(The data begins)
Lemma f32_to_i32_sig_spec lo hi m exact a s :
  - 2 ^ 40 <= lo -> 0 <= hi <= 2 ^ 40 -> lo <= 0 ->
  let '(sign, sig) := f32_to_i32_sig a in
  0 <= sig < 2 ^ 63
  /\ to_int_ref lo hi (rounding_of m) exact sign sig (2 ^ 7) s
     = f32_to_int_ref lo hi m exact a s.
Proof.
  intros Hlo Hhi Hlo0. pose proof (exp_range a). pose proof (frac_range a).
  unfold f32_to_i32_sig, f32_to_int_ref, nan32, mag32, z2b.
  destruct (Z.eqb_spec (expF32UI a) 0) as [E|E].
  - rewrite E. change (0 =? 0xFF) with false. cbn [negb andb].
    change (0 <? 0xAF - 0) with true. change (0xAF - 0) with 175. cbv iota.
    rewrite shl_mul, wrap_small, shiftRightJam64_jam by lia.
    pose proof (jam_bounds (fracF32UI a * 2 ^ 32) (2 ^ 175) ltac:(lia)) as Hj.
    rewrite (Z.div_small (_ * _)) in Hj by lia. split; [lia|].
    rewrite to_int_ref_jam by lia.
    destruct (decide (fracF32UI a = 0)) as [->|]; [by apply to_int_ref_same|].
    apply to_int_ref_tiny; lia.
  - cbn [negb]. rewrite Z.lor_comm, (lor_add _ _ 23) by (done || lia).
    change 0x00800000 with (2 ^ 23). set (y := 2 ^ 23 + fracF32UI a).
    assert (2 ^ 23 <= y < 2 ^ 24) as Hy by (unfold y; lia). clearbody y.
    rewrite shl_mul, wrap_small by lia. destruct (Z.ltb_spec 0 (0xAF - expF32UI a)) as [Hs|Hs].
    + rewrite (proj2 (Z.eqb_neq (expF32UI a) 0xFF)) by lia. cbn [andb].
      rewrite shiftRightJam64_jam by lia.
      pose proof (pow2_le 1 (0xAF - expF32UI a) ltac:(lia)) as Hd. change (2 ^ 1) with 2 in Hd.
      pose proof (jam_bounds (y * 2 ^ 32) (2 ^ (0xAF - expF32UI a)) ltac:(lia)).
      pose proof (Z.div_pos (y * 2 ^ 32) (2 ^ (0xAF - expF32UI a)) ltac:(lia) ltac:(lia)).
      pose proof (Z.div_lt_upper_bound (y * 2 ^ 32) (2 ^ (0xAF - expF32UI a)) (2 ^ 55)
                    ltac:(lia) ltac:(nia)).
      split; [lia|]. rewrite to_int_ref_jam by lia. apply to_int_ref_same; [lia|lia|].
      rewrite <- !Z.mul_assoc, <- !Z.pow_add_r by lia. do 2 f_equal. lia.
    + split; [lia|]. pose proof (pow2_le 174 (expF32UI a - 1) ltac:(lia)).
      assert (2 ^ 197 <= y * 2 ^ (expF32UI a - 1)) by (change (2 ^ 197) with (2 ^ 23 * 2 ^ 174); nia).
      rewrite !to_int_ref_big by lia.
      by destruct (expF32UI a =? 255), (fracF32UI a =? 0).
Qed.

Theorem f32_to_i32_correct a m exact s :
  f32_to_i32 a m exact s = f32_to_int_ref (- 2 ^ 31) (2 ^ 31 - 1) m exact a s.
Proof.
  unfold f32_to_i32.
  pose proof (f32_to_i32_sig_spec (- 2 ^ 31) (2 ^ 31 - 1) m exact a s ltac:(lia) ltac:(lia) ltac:(lia)) as H.
  destruct (f32_to_i32_sig a) as [sign sig]. destruct H as [Hr <-]. by apply roundPackToI32_spec.
Qed.

Theorem f32_to_ui32_correct a m exact s :
  f32_to_ui32 a m exact s = f32_to_int_ref 0 (2 ^ 32 - 1) m exact a s.
Proof.
  unfold f32_to_ui32.
  pose proof (f32_to_i32_sig_spec 0 (2 ^ 32 - 1) m exact a s ltac:(lia) ltac:(lia) ltac:(lia)) as H.
  destruct (f32_to_i32_sig a) as [sign sig]. destruct H as [Hr <-]. by apply roundPackToUI32_spec.
Qed.

Lemma f64_to_i32_sig_spec lo hi m exact a s :
  - 2 ^ 40 <= lo -> 0 <= hi <= 2 ^ 40 -> lo <= 0 ->
  let '(sign, sig) := f64_to_i32_sig a in
  0 <= sig < 2 ^ 63
  /\ to_int_ref lo hi (rounding_of m) exact sign sig (2 ^ 7) s
     = f64_to_int_ref lo hi m exact a s.
Proof.
  intros Hlo Hhi Hlo0. pose proof (exp_range64 a). pose proof (frac_range64 a).
  unfold f64_to_i32_sig, f64_to_int_ref, nan64, mag64, z2b.
  destruct (Z.eqb_spec (expF64UI a) 0) as [E|E].
  - rewrite E. change (0 =? 0x7FF) with false. cbn [negb andb].
    change (0 <? 0x42C - 0) with true. change (0x42C - 0) with 1068. cbv iota.
    rewrite shiftRightJam64_jam by lia.
    pose proof (jam_bounds (fracF64UI a) (2 ^ 1068) ltac:(lia)) as Hj.
    rewrite (Z.div_small (fracF64UI a)) in Hj by lia. split; [lia|].
    rewrite to_int_ref_jam by lia.
    destruct (decide (fracF64UI a = 0)) as [->|]; [by apply to_int_ref_same|].
    apply to_int_ref_tiny; lia.
  - cbn [negb]. rewrite Z.lor_comm, (lor_add _ _ 52) by (done || lia).
    change 0x0010000000000000 with (2 ^ 52). set (y := 2 ^ 52 + fracF64UI a).
    assert (2 ^ 52 <= y < 2 ^ 53) as Hy by (unfold y; lia). clearbody y.
    destruct (Z.ltb_spec 0 (0x42C - expF64UI a)) as [Hs|Hs].
    + rewrite (proj2 (Z.eqb_neq (expF64UI a) 0x7FF)) by lia. cbn [andb].
      rewrite shiftRightJam64_jam by lia.
      pose proof (pow2_le 1 (0x42C - expF64UI a) ltac:(lia)) as Hd. change (2 ^ 1) with 2 in Hd.
      pose proof (jam_bounds y (2 ^ (0x42C - expF64UI a)) ltac:(lia)).
      pose proof (Z.div_pos y (2 ^ (0x42C - expF64UI a)) ltac:(lia) ltac:(lia)).
      pose proof (Z.div_lt_upper_bound y (2 ^ (0x42C - expF64UI a)) (2 ^ 53)
                    ltac:(lia) ltac:(nia)).
      split; [lia|]. rewrite to_int_ref_jam by lia. apply to_int_ref_same; [lia|lia|].
      rewrite <- !Z.mul_assoc, <- !Z.pow_add_r by lia. do 2 f_equal. lia.
    + split; [lia|].
      assert (2 ^ 41 * 2 ^ 1074 + 2 ^ 1074 <= y * 2 ^ (expF64UI a - 1)).
      { transitivity (2 ^ 52 * 2 ^ (expF64UI a - 1)).
        - pose proof (pow2_le (1074 - 7) (expF64UI a - 1) ltac:(lia)) as Hp.
          rewrite (pow2_split 1074 7) by lia. lia.
        - pose proof (pow2_pos (expF64UI a - 1) ltac:(lia)). nia. }
      rewrite !to_int_ref_big by lia.
      by destruct (expF64UI a =? 2047), (fracF64UI a =? 0).
Qed.

Theorem f64_to_i32_correct a m exact s :
  f64_to_i32 a m exact s = f64_to_int_ref (- 2 ^ 31) (2 ^ 31 - 1) m exact a s.
Proof.
  unfold f64_to_i32.
  pose proof (f64_to_i32_sig_spec (- 2 ^ 31) (2 ^ 31 - 1) m exact a s ltac:(lia) ltac:(lia) ltac:(lia)) as H.
  destruct (f64_to_i32_sig a) as [sign sig]. destruct H as [Hr <-]. by apply roundPackToI32_spec.
Qed.

Theorem f64_to_ui32_correct a m exact s :
  f64_to_ui32 a m exact s = f64_to_int_ref 0 (2 ^ 32 - 1) m exact a s.
Proof.
  unfold f64_to_ui32.
  pose proof (f64_to_i32_sig_spec 0 (2 ^ 32 - 1) m exact a s ltac:(lia) ltac:(lia) ltac:(lia)) as H.
  destruct (f64_to_i32_sig a) as [sign sig]. destruct H as [Hr <-]. by apply roundPackToUI32_spec.
Qed.

(** ** 64-bit results

    [frac_matches num den v extra]: [v] is the integer part of [num/den], and
    [extra] tells the fraction's class: zero, below, at or above one half. *)
Record frac_matches (num den v extra : Z) : Prop := {
  fm_den : 0 < den;
  fm_v : num / den = v;
  fm_zero : num mod den = 0 <-> extra = 0;
  fm_half : (2 * (num mod den) ?= den) = (extra ?= 2 ^ 63);
  fm_extra : in_range 64 extra;
}.

(** [round_int] from the class of the fraction, as the code computes it. *)
Lemma doIncrement64_round m sign num den v extra :
  frac_matches num den v extra -> 0 <= v ->
  round_int (rounding_of m) sign num den
  = if doIncrement64 m sign extra
    then (v + 1) .& Z.lnot (b2z (negb (z2b (extra .& 0x7FFFFFFFFFFFFFFF))
                                 && (m =? softfloat_round_near_even)))
    else v.
Proof.
  intros [Hd Hv Hz Hh Hx] Hv0. unfold in_range in Hx. rewrite land_lnot_b2z.
  change 0x7FFFFFFFFFFFFFFF with (2 ^ 63 - 1). rewrite land_mask by lia.
  unfold z2b at 1. rewrite negb_involutive. unfold round_int, doIncrement64. rewrite Hv.
  change 0x8000000000000000 with (2 ^ 63).
  pose proof (Z.mod_pos_bound num den Hd) as Hm. set (rem := num mod den) in *.
  assert (((num mod den) =? 0) = (extra =? 0)) as Hz' by (fold rem; case_bool; tauto || lia || done).
  assert ((2 * rem <? den) = (extra <? 2 ^ 63) /\ (2 * rem =? den) = (extra =? 2 ^ 63)
          /\ (den <? 2 * rem) = (2 ^ 63 <? extra)) as (H1 & H2 & H3).
  { revert Hh. destruct (Z.compare_spec (2 * rem) den), (Z.compare_spec extra (2 ^ 63));
      intros; try done; case_bool; repeat split; done || lia. }
  fold rem in Hz'. unfold rounding_of, z2b, softfloat_round_near_even,
    softfloat_round_near_maxMag, softfloat_round_min, softfloat_round_max.
  destruct (Z.eqb_spec m 0) as [->|]; [|destruct (Z.eqb_spec m 4) as [->|]];
    cbn [negb andb round_up].
  - (* nearest, ties to even *)
    rewrite H2, H3, andb_true_r. destruct (Z.leb_spec (2 ^ 63) extra) as [?|?].
    + assert ((extra mod 2 ^ 63 =? 0) = (extra =? 2 ^ 63)) as -> by (case_bool; auto; zdm).
      destruct (Z.eqb_spec extra (2 ^ 63)) as [->|].
      * rewrite Z.ltb_irrefl. cbn [orb andb].
        pose proof (Zmod_odd v) as Hodd. destruct (Z.odd v); cbn [b2z]; zdm.
      * rewrite (proj2 (Z.ltb_lt _ _)) by lia. done.
    + rewrite (proj2 (Z.ltb_ge _ _)), (proj2 (Z.eqb_neq extra _)) by lia. cbn. lia.
  - (* nearest, ties away *)
    rewrite andb_false_r, (Z.leb_antisym _ den), H1, <- Z.leb_antisym.
    destruct (2 ^ 63 <=? extra); cbn; lia.
  - rewrite andb_false_r.
    destruct sign; case_bool; cbn [negb andb orb round_up b2z]; rewrite ?Hz'; case_bool; cbn; lia.
Qed.

(** The incremented significand, and its overflow out of 64 bits. *)
Lemma doIncrement64_overflow v (b : bool) :
  in_range 64 v ->
  z2b (u64 (v + 1)) = (v + 1 <? 2 ^ 64)
  /\ (v + 1 < 2 ^ 64 -> u64 (v + 1) = v + 1 /\ 0 <= (v + 1) .& Z.lnot (b2z b) < 2 ^ 64)
  /\ (2 ^ 64 <= v + 1 -> (v + 1) .& Z.lnot (b2z b) = 2 ^ 64).
Proof.
  unfold in_range. intros Hv. rewrite land_lnot_b2z. unfold z2b.
  destruct (Z.ltb_spec (v + 1) (2 ^ 64)) as [H|H].
  - rewrite wrap_small, (proj2 (Z.eqb_neq _ 0)) by lia. repeat split; destruct b; zdm || lia.
  - assert (v = 2 ^ 64 - 1) as -> by lia. repeat split; destruct b; done || lia.
Qed.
(The data ends)
Task prompt
Copy exactly the stretch of data above from the line with "[extra] tells the" through the line with "(** [round_int] from", and omit all other lines.

Answer to the exercise
    [extra] tells the fraction's class: zero, below, at or above one half. *)
Record frac_matches (num den v extra : Z) : Prop := {
  fm_den : 0 < den;
  fm_v : num / den = v;
  fm_zero : num mod den = 0 <-> extra = 0;
  fm_half : (2 * (num mod den) ?= den) = (extra ?= 2 ^ 63);
  fm_extra : in_range 64 extra;
}.

(** [round_int] from the class of the fraction, as the code computes it. *)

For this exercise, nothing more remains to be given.